● **PROBLEM DETAILS**
Restate word for word the lines in the listing below, starting at the line containing "cbn [zloop checkSingle_loop]." and ending at the line containing "- intros Hres.", both included; leave out the rest.

- - - -

(* ===== verification/KvModel.v ===== *)
(** * The key/value model (models/kv.go)

    The model against which the tests of the key/value services check their
    histories.  An interface value that reaches the callbacks holds a
    [KvInput] or a [KvOutput]; a failed type assertion panics.  The states are
    the value of one key: [kv_Partition] splits a history by key. *)
From stdpp Require Import base gmap sets numbers strings sorting list.
From S2P Require Import Prelude Model.
Local Open Scope Z_scope.
Local Open Scope go_scope.

Record KvInput := MkKvInput {
  kvi_Op : Z;     (* uint8: 0 => get, 1 => put, 2 => append *)
  kvi_Key : string;
  kvi_Value : string;
}.

Record KvOutput := MkKvOutput {
  kvo_Value : string;
}.

Inductive kv_iface := IKvInput (i : KvInput) | IKvOutput (o : KvOutput).

#[export] Instance KvInput_eq_dec : EqDecision KvInput.
Proof. solve_decision. Defined.
#[export] Instance KvOutput_eq_dec : EqDecision KvOutput.
Proof. solve_decision. Defined.
#[export] Instance kv_iface_eq_dec : EqDecision kv_iface.
Proof. solve_decision. Defined.

(** [v.(KvInput)] and [v.(KvOutput)]. *)
Definition assert_input (v : kv_iface) : outcome KvInput :=
  match v with IKvInput i => Ret i | IKvOutput _ => Panic end.
Definition assert_output (v : kv_iface) : outcome KvOutput :=
  match v with IKvOutput o => Ret o | IKvInput _ => Panic end.

(** ** Partition by key *)
Fixpoint group_by_key (history : list (Operation kv_iface))
    (m : gmap string (list (Operation kv_iface))) : outcome (gmap string (list (Operation kv_iface))) :=
  match history with
  | [] => Ret m
  | v :: history' =>
      let! i := assert_input (op_Input v) in
      let key := kvi_Key i in
      group_by_key history' (<[key := default [] (m !! key) ++ [v]]> m)
  end.

(** The keys are collected in the order of the map, then sorted. *)
Definition kv_Partition `{GoSort} (history : list (Operation kv_iface))
    : outcome (list (list (Operation kv_iface))) :=
  let! m := group_by_key history ∅ in
  let keys := sort_Sort String.ltb ((map_to_list m).*1) in
  Ret ((λ k, default [] (m !! k)) <$> keys).

Definition kv_Init : string := "".

Definition kv_Step (state : string) (input output : kv_iface) : outcome (bool * string) :=
  let! inp := assert_input input in
  let! out := assert_output output in
  let st := state in
  if bool_decide (kvi_Op inp = 0) then
    (* get *)
    Ret (bool_decide (kvo_Value out = st), state)
  else if bool_decide (kvi_Op inp = 1) then
    (* put *)
    Ret (true, kvi_Value inp)
  else
    (* append *)
    Ret (true, (st +:+ kvi_Value inp)%string).

Definition kv_DescribeOperation (input output : kv_iface) : outcome string :=
  let! inp := assert_input input in
  let! out := assert_output output in
  Ret (if bool_decide (kvi_Op inp = 0) then "get('" +:+ kvi_Key inp +:+ "') -> '" +:+ kvo_Value out +:+ "'"
       else if bool_decide (kvi_Op inp = 1) then
         "put('" +:+ kvi_Key inp +:+ "', '" +:+ kvi_Value inp +:+ "')"
       else if bool_decide (kvi_Op inp = 2) then
         "append('" +:+ kvi_Key inp +:+ "', '" +:+ kvi_Value inp +:+ "')"
       else "<invalid>")%string.

Definition KvModel `{GoSort} : Model kv_iface string :=
  {| m_Partition := Some kv_Partition;
     m_PartitionEvent := None;
     m_Init := kv_Init;
     m_Step := kv_Step;
     m_Equal := None;
     m_DescribeOperation := Some kv_DescribeOperation;
     m_DescribeState := None |}.

(** ** Runs of the model *)

(** The steps of well-typed operations return. *)
Lemma kv_Step_returns s i o : returns (kv_Step s (IKvInput i) (IKvOutput o)).
Proof.
  unfold kv_Step. simpl. case_bool_decide; [by eexists|]. case_bool_decide; by eexists.
Qed.
Lemma sim_loop fuel cp kill s z res :
  zinv model h z → rel s z → zloop model fuel cp kill z = Ret res →
  checkSingle_loop model fuel cp (Some headEntry) kill s = Ret res.
Proof.
  revert kill s z. induction fuel as [|fuel IH]; intros kill s z Hz Hrel; [done|].
  cbn [zloop checkSingle_loop]. unfold checkSingle_iter.
  destruct (holds_head _ _ (rel_holds _ _ Hrel)) as (hd & -> & Hhd).
  cbn [obind]. rewrite Hhd. destruct (z_left z ++ z_right z) as [|e0 rem] eqn:Hrem; simpl.
  - intros Hres. rewrite (rel_calls _ _ Hrel), (rel_partials _ _ Hrel).
    rewrite (call_ids_stack _ _ _ (rel_holds _ _ Hrel)); [done|].
    exact (path_entries _ _ (zi_path _ _ _ Hz)).
  - destruct (kill O) eqn:Hk.
    { rewrite zbody_killed. simpl. destruct s; simpl. pose proof (rel_partials _ _ Hrel) as Hpt.
      simpl in Hpt. by rewrite Hpt. }
    destruct (remaining_has_ret model equiv h Hok z Hz) as (e & rest & Hrt); [by rewrite Hrem|].
    destruct (zbody_ok model equiv h Hok z cp Hz) as (r & Hb & Hr); [by rewrite Hrem|].
    rewrite Hb. cbn [obind]. intros Hres. destruct (kind_cases e) as [Hc|Hret].
    + destruct (sim_call _ _ _ _ _ _ Hz Hrel Hrt Hc Hb) as (z' & s' & -> & Hs' & Hrel').
      rewrite Hs'. cbn [obind]. destruct Hr as [Hz' _]. by eapply IH.
    + pose proof (sim_return _ _ _ _ _ _ Hz Hrel Hrt Hret Hb) as Hsim. destruct r as [z'|x].
      * destruct Hsim as (s' & Hs' & Hrel'). rewrite Hs'. cbn [obind].
        destruct Hr as [Hz' _]. by eapply IH.
      * rewrite Hsim. done.
Qed.

End simulation.

(** ** [checkSingle] *)
Section check_single.
Context {V St : Type} (model : FullModel V St) (equiv : relation St) `{!ModelSpec model equiv}.
Context (h : list (entry V)) (Hok : history_ok model h).

(** The state in which [checkSingle] enters its loop. *)
Lemma checkSingle_start :
  ∃ s, rel h s (zinit model h) ∧ checkSingle_init model h = Ret (Some (length h), s).
Proof.
  destruct (makeLinkedEntries_built h) as (H & Hmk & Hb).
  destruct (insertBefore_front H (length h) (MkNode None None (-1) None None) (node_locs h))
    as (H' & Hins & Hs & Hsame);
    [by apply built_fresh|done|done|apply node_locs_NoDup|by apply built_dseg|].
  exists (MkSearch H' (hd_or None (node_locs h)) (Init model) (bitset.newBitset (zlen h / 2)) ∅ []
    (MkPartials (replicate (Z.to_nat (zlen h / 2)) None) [])). split.
  - split; simpl; try done.
    + by rewrite (node_locs_eloc h) by apply Hok.
    + split.
      * by rewrite (node_locs_eloc h) in Hs by apply Hok.
      * eapply statics_same; [symmetry; exact Hsame|].
        intros e He. destruct (statics_built h (ho_wf _ _ Hok) H Hb e He) as (nd & Hl & Hrest).
        exists nd. split; [|done]. rewrite lookup_insert_ne; [done|].
        pose proof (eloc_lt h (ho_wf _ _ Hok) e He). lia.
  - unfold checkSingle_init. rewrite Hmk. cbn [obind]. rewrite (length_nodes_built h H Hb). cbn [obind].
    unfold alloc. rewrite (built_size _ _ Hb). by rewrite Hins.
Qed.

(** The pointer program answers what the list search answers. *)
Lemma checkSingle_simulates fuel cp kill res :
  zloop model fuel cp kill (zinit model h) = Ret res →
  checkSingle model fuel h cp kill = Ret res.
Proof.
  intros Hz. destruct checkSingle_start as (s & Hrel & Hinit).
  unfold checkSingle. rewrite Hinit. simpl.
  eapply (sim_loop model equiv h Hok); [|done..]. apply zinv_init.
Qed.

Lemma checkSingle_result fuel cp kill :
  (search_fuel h ≤ fuel)%nat →
  ∃ b pt, checkSingle model fuel h cp kill = Ret (b, pt) ∧
    (b = true → linearizable (Step model) h (Init model)) ∧
    (b = false → (∃ k, kill k = true) ∨ ¬ linearizable (Step model) h (Init model)) ∧
    partials_ok (zlen h / 2) (partial_linearization (Step model) h (Init model)) pt.
Proof.
  intros Hfuel.
  destruct (list_search_ok model equiv h fuel cp kill Hok Hfuel) as (b & pt & Hz & ?).
  exists b, pt. split; [|done]. by apply checkSingle_simulates.
Qed.

End check_single.

(** C3: on a well-formed history of complete operations, with the kill flag
    never set, [checkSingle] terminates within [search_fuel] iterations without
    a panic and returns [true] exactly when the history is linearizable. *)
Theorem checkSingle_decides {V St : Type} (model : FullModel V St) (equiv : relation St)
    `{!ModelSpec model equiv} (h : list (entry V)) (fuel : nat) (computePartial : bool) :
  history_ok model h → (search_fuel h ≤ fuel)%nat →
  ∃ b pt, checkSingle model fuel h computePartial (λ _, false) = Ret (b, pt) ∧
    (b = true ↔ linearizable (Step model) h (Init model)).
Proof.
  intros Hok Hfuel.
  destruct (checkSingle_result model equiv h Hok fuel computePartial (λ _, false) Hfuel)
    as (b & pt & Hb & Ht & Hf & _).
  exists b, pt. split; [done|]. split; [done|]. intros Hl. destruct b; [done|].
  destruct (Hf eq_refl) as [[k Hk]|]; done.
Qed.

(** whenever the kill flag is set, [checkSingle] still returns, an answer
    [true] still means that the history is linearizable, and [false] means
    that it is not or that the flag was seen. *)
Theorem checkSingle_killed_sound {V St : Type} (model : FullModel V St) (equiv : relation St)
    `{!ModelSpec model equiv} (h : list (entry V)) (fuel : nat) (computePartial : bool)
    (kill : nat → bool) :
  history_ok model h → (search_fuel h ≤ fuel)%nat →
  ∃ b pt, checkSingle model fuel h computePartial kill = Ret (b, pt) ∧
    (b = true → linearizable (Step model) h (Init model)) ∧
    (b = false → (∃ k, kill k = true) ∨ ¬ linearizable (Step model) h (Init model)).
Proof.
  intros Hok Hfuel.
  destruct (checkSingle_result model equiv h Hok fuel computePartial kill Hfuel)
    as (b & pt & Hb & Ht & Hf & _).
  by exists b, pt.
Qed.

(** C9: the partial linearizations that [checkSingle] reports are what their
    comment says: each slice is a linearization of some operations, closed
    under real-time precedence and legal for the model, and the one that an
    element of [longest] points to includes that element. *)
Theorem checkSingle_partials_legal {V St : Type} (model : FullModel V St) (equiv : relation St)
    `{!ModelSpec model equiv} (h : list (entry V)) (fuel : nat) (computePartial : bool)
    (kill : nat → bool) :
  history_ok model h → (search_fuel h ≤ fuel)%nat →
  ∃ b pt, checkSingle model fuel h computePartial kill = Ret (b, pt) ∧
    zlen (pt_longest pt) = zlen h / 2 ∧
    (∀ i q, pt_longest pt !! i = Some (Some q) →
      ∃ ids, pt_seqs pt !! q = Some ids ∧ Z.of_nat i ∈ ids ∧
        partial_linearization (Step model) h (Init model) ids).
Proof.
  intros Hok Hfuel.
  destruct (checkSingle_result model equiv h Hok fuel computePartial kill Hfuel)
    as (b & pt & Hb & _ & _ & Hpt).
  exists b, pt. split_and!; [done|apply Hpt|]. intros i q Hi.
  destruct (pto_ptr _ _ _ Hpt i q Hi) as (ids & Hids & Hin). exists ids. split_and!; [done|done|].
  exact (Forall_lookup_1 _ _ _ _ (pto_seqs _ _ _ Hpt) Hids).
Qed.
(* ===== verification/KvSpec.v ===== *)
(** * The key/value model meets the checker's interface; sample histories

    The instance by which the theorems on the checker apply to [KvModel], and
    two small histories of one key, on which the theorems are instantiated. *)
From stdpp Require Import base gmap sets numbers strings sorting pretty list.
From S2P Require Import Prelude Bitset Model KvModel Linearizability NodeList Checker ListSearch.
From S2P Require Import ListSearchProof CheckerProof Operations.
Local Open Scope Z_scope.
Local Open Scope go_scope.

(** [%v] prints a struct as its fields in braces, a string as itself. *)
#[export] Instance fmt_kv_iface : FmtV kv_iface := λ v,
  match v with
  | IKvInput i => "{" +:+ pretty (kvi_Op i) +:+ " " +:+ kvi_Key i +:+ " " +:+ kvi_Value i +:+ "}"
  | IKvOutput o => "{" +:+ kvo_Value o +:+ "}"
  end%string.
#[export] Instance fmt_string : FmtV string := λ s, s.

Abbreviation kv_full := (fillDefault (St := string) KvModel).

#[export] Instance kv_spec `{GoSort} : ModelSpec kv_full eq.
Proof.
  split.
  - apply _.
  - intros s1 s2 v o s1' <- Hs. by exists s1'.
  - intros s1 s2 He. simpl in He. unfold ShallowEqual in He. simplify_eq.
    by apply bool_decide_eq_true in He.
  - intros s1 s2. by eexists.
Qed.

(** Operations that carry a [KvInput] and a [KvOutput]. *)
Definition kv_typed (ops : list (Operation kv_iface)) : Prop :=
  Forall (λ o, match op_Input o, op_Output o with
               | IKvInput _, IKvOutput _ => True
               | _, _ => False
               end) ops.

Lemma kv_typed_steps `{GoSort} ops : kv_typed ops → steps_return (Step kv_full) ops.
Proof.
  intros Ht s o Ho. unfold kv_typed in Ht. rewrite Forall_forall in Ht. specialize (Ht o Ho).
  destruct (op_Input o), (op_Output o); try done. apply kv_Step_returns.
Qed.

(** ** Sample histories *)
Section samples.
#[local] Existing Instance merge_sort_GoSort.

Definition sample_put : Operation kv_iface :=
  MkOperation 0 (IKvInput (MkKvInput 1 "x" "1")) 0 (IKvOutput (MkKvOutput "")) 3.
Definition sample_get (v : string) (call ret : Z) : Operation kv_iface :=
  MkOperation 1 (IKvInput (MkKvInput 0 "x" "")) call (IKvOutput (MkKvOutput v)) ret.

(** A put and an overlapping get that reads it. *)
Definition sample_ok : list (Operation kv_iface) := [sample_put; sample_get "1" 1 4].
(** A get that misses a put that has returned. *)
Definition sample_stale : list (Operation kv_iface) := [sample_put; sample_get "" 4 5].

Lemma sample_ok_timed : timed sample_ok.
Proof. repeat constructor. Defined.
Lemma sample_ok_typed : kv_typed sample_ok.
Proof. repeat constructor. Defined.
Lemma sample_stale_timed : timed sample_stale.
Proof. repeat constructor. Defined.
Lemma sample_stale_typed : kv_typed sample_stale.
Proof. repeat constructor. Defined.

Lemma sample_ok_history : history_ok kv_full (makeEntries sample_ok).
Proof. apply makeEntries_ok; [apply sample_ok_timed|apply kv_typed_steps, sample_ok_typed]. Qed.
Lemma sample_stale_history : history_ok kv_full (makeEntries sample_stale).
Proof. apply makeEntries_ok; [apply sample_stale_timed|apply kv_typed_steps, sample_stale_typed]. Qed.

(** The checker run on the two histories. *)
Definition sample_run (ops : list (Operation kv_iface)) : outcome (bool * partials) :=
  checkSingle kv_full (search_fuel (makeEntries ops)) (makeEntries ops) true (λ _, false).

Lemma sample_ok_linearizable : linearizable (Step kv_full) (makeEntries sample_ok) (Init kv_full).
Proof.
  destruct (checkSingle_result kv_full eq _ sample_ok_history _ true (λ _, false) (le_n _))
    as (b & pt & Hrun & Ht & _). apply Ht.
  assert (omap_ret fst (sample_run sample_ok) = Ret true) as Hval by (vm_compute; reflexivity).
  unfold sample_run in Hval. rewrite Hrun in Hval. by injection Hval.
Qed.

Lemma sample_stale_not_linearizable :
  ¬ linearizable (Step kv_full) (makeEntries sample_stale) (Init kv_full).
Proof.
  destruct (checkSingle_result kv_full eq _ sample_stale_history _ true (λ _, false) (le_n _))
    as (b & pt & Hrun & _ & Hf & _).
  assert (omap_ret fst (sample_run sample_stale) = Ret false) as Hval by (vm_compute; reflexivity).
  unfold sample_run in Hval. rewrite Hrun in Hval. injection Hval as ->.
  by destruct (Hf eq_refl) as [[? ?]|].
Qed.

(** ** The theorems on [checkSingle], instantiated *)

Lemma checkSingle_decides_witness :
  ∃ b pt, checkSingle kv_full (search_fuel (makeEntries sample_stale)) (makeEntries sample_stale)
      false (λ _, false) = Ret (b, pt) ∧ b = false.
Proof.
  destruct (checkSingle_decides kv_full eq (makeEntries sample_stale) _ false
    sample_stale_history (le_n _)) as (b & pt & Hrun & Hiff).
  exists b, pt. split; [exact Hrun|]. destruct b; [|reflexivity].
  destruct sample_stale_not_linearizable. by apply Hiff.
Defined.

Lemma checkSingle_killed_sound_witness :
  ∃ b pt, checkSingle kv_full (search_fuel (makeEntries sample_ok)) (makeEntries sample_ok)
      false (λ k, bool_decide (3 ≤ k)%nat) = Ret (b, pt) ∧
    (b = true → linearizable (Step kv_full) (makeEntries sample_ok) (Init kv_full)).
Proof.
  destruct (checkSingle_killed_sound kv_full eq (makeEntries sample_ok) _ false
    (λ k, bool_decide (3 ≤ k)%nat) sample_ok_history (le_n _)) as (b & pt & Hrun & Ht & _).
  exists b, pt. split; [exact Hrun|exact Ht].
Defined.

Lemma checkSingle_partials_legal_witness :
  ∃ b pt, checkSingle kv_full (search_fuel (makeEntries sample_stale)) (makeEntries sample_stale)
      true (λ _, false) = Ret (b, pt) ∧ length (pt_longest pt) = 2%nat.
Proof.
  destruct (checkSingle_partials_legal kv_full eq (makeEntries sample_stale) _ true
    (λ _, false) sample_stale_history (le_n _)) as (b & pt & Hrun & Hlen & _).
  exists b, pt. split; [exact Hrun|]. apply Nat2Z.inj. rewrite Hlen. vm_compute. reflexivity.
Defined.

End samples.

- - - -

● **TASK RESPONSE**
  cbn [zloop checkSingle_loop]. unfold checkSingle_iter.
  destruct (holds_head _ _ (rel_holds _ _ Hrel)) as (hd & -> & Hhd).
  cbn [obind]. rewrite Hhd. destruct (z_left z ++ z_right z) as [|e0 rem] eqn:Hrem; simpl.
  - intros Hres. rewrite (rel_calls _ _ Hrel), (rel_partials _ _ Hrel).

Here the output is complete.